## GIVEN INFORMATION:
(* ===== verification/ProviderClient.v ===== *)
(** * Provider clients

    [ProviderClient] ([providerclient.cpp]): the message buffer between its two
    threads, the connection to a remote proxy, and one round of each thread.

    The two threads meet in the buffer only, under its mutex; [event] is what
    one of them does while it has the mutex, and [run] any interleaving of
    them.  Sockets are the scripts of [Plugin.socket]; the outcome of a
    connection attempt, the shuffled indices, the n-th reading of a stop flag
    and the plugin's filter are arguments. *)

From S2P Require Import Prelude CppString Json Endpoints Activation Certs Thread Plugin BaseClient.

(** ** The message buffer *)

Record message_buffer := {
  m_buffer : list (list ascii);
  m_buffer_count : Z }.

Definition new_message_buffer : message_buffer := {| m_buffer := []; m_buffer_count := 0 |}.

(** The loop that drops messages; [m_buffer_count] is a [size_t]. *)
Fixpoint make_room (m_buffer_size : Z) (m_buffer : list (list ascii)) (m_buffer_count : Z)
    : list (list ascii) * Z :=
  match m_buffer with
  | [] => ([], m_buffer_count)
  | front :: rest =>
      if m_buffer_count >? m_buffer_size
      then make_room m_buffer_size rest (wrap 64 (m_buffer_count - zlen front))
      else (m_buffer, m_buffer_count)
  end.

==

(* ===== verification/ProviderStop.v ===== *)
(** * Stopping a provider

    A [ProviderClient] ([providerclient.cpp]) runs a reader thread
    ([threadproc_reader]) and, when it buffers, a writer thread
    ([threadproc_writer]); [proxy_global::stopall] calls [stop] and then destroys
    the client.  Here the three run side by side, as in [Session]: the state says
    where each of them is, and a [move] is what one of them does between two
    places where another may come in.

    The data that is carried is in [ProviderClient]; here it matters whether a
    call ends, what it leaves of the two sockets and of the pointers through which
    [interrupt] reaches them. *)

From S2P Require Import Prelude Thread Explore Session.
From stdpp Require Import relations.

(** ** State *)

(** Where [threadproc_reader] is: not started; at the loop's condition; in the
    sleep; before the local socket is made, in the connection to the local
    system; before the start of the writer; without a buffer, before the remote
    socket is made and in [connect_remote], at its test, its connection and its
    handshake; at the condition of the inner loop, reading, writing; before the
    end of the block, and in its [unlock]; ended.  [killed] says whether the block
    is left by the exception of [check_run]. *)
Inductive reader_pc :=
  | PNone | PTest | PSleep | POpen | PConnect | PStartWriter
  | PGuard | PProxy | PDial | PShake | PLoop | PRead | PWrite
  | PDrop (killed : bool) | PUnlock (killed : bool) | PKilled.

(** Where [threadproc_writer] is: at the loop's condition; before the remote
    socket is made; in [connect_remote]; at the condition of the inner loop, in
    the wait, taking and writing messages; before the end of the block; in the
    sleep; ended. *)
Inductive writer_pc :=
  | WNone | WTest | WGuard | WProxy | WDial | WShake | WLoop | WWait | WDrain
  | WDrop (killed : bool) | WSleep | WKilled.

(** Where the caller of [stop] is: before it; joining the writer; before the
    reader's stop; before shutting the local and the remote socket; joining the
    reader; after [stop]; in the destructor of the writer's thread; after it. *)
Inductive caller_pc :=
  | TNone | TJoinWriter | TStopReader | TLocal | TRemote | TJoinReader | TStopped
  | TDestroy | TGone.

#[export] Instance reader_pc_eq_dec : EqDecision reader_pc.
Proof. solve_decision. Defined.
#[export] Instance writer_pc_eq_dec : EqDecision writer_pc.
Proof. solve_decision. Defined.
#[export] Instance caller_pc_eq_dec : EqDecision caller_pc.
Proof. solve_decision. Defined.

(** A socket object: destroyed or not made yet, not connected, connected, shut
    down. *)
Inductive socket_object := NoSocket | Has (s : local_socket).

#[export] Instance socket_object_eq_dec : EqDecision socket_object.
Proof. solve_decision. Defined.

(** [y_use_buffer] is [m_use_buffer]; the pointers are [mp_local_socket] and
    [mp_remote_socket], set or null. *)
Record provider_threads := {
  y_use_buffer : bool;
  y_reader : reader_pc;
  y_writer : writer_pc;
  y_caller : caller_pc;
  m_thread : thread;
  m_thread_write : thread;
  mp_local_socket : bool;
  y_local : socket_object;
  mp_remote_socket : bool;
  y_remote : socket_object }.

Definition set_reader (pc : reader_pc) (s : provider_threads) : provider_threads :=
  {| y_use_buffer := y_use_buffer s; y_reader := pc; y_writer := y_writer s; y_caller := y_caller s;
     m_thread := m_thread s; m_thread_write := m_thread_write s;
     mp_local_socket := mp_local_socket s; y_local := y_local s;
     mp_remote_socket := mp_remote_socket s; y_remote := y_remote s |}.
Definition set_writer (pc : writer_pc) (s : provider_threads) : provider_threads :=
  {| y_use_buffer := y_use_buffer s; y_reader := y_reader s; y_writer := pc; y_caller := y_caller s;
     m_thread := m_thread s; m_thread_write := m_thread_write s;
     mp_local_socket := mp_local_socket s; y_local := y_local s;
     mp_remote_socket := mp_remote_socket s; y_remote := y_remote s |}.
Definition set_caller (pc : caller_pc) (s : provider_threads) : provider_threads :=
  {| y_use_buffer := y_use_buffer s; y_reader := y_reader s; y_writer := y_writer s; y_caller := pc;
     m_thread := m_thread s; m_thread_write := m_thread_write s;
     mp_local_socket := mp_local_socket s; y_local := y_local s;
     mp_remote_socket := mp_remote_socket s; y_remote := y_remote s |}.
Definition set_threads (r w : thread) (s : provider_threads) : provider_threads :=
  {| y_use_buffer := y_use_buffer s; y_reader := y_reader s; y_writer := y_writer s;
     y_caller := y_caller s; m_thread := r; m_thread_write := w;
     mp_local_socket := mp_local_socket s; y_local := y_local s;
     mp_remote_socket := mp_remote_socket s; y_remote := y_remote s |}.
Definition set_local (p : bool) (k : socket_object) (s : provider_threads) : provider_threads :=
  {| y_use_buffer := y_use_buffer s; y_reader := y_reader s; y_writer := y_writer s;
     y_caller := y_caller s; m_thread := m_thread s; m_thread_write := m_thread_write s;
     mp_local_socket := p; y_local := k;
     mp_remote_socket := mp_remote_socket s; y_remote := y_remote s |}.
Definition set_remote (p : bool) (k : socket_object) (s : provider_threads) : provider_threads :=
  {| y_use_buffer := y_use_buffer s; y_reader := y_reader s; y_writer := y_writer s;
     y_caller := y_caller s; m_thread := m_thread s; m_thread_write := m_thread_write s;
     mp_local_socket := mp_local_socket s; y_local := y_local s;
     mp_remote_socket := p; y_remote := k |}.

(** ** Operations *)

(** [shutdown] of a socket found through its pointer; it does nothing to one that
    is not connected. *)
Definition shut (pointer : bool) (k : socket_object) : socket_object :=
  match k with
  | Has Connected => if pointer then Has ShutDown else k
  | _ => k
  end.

==

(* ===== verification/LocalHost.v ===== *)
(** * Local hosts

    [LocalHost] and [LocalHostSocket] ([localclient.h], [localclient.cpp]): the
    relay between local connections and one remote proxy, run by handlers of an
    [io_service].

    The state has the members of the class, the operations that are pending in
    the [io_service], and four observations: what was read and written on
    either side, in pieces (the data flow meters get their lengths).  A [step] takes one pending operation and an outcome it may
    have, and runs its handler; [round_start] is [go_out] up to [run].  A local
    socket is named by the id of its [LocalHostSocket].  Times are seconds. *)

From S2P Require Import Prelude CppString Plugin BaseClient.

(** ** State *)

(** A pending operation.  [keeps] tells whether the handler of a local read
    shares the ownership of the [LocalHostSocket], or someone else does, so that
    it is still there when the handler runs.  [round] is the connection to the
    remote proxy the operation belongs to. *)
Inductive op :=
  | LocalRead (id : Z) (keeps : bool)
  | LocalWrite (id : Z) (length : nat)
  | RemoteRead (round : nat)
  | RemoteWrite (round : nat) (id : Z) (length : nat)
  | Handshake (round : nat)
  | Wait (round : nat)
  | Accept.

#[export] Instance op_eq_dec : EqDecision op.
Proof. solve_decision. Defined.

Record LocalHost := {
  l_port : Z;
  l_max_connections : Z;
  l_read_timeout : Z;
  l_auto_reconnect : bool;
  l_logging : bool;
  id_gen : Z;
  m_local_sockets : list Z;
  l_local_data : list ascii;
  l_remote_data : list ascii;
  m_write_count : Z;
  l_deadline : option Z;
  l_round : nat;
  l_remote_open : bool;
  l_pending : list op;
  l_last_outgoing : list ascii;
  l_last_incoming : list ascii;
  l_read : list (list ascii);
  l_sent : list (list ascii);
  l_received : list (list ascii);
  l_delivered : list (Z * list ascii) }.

## ACTIVITY:
The range runs from the line with "(* ===== verification/ProviderClient.v" up to and including the line with "one of them does while" in the listing above; please write out exactly those lines and nothing more.

## WRITTEN SOLUTION:
(* ===== verification/ProviderClient.v ===== *)
(** * Provider clients

    [ProviderClient] ([providerclient.cpp]): the message buffer between its two
    threads, the connection to a remote proxy, and one round of each thread.

    The two threads meet in the buffer only, under its mutex; [event] is what
    one of them does while it has the mutex, and [run] any interleaving of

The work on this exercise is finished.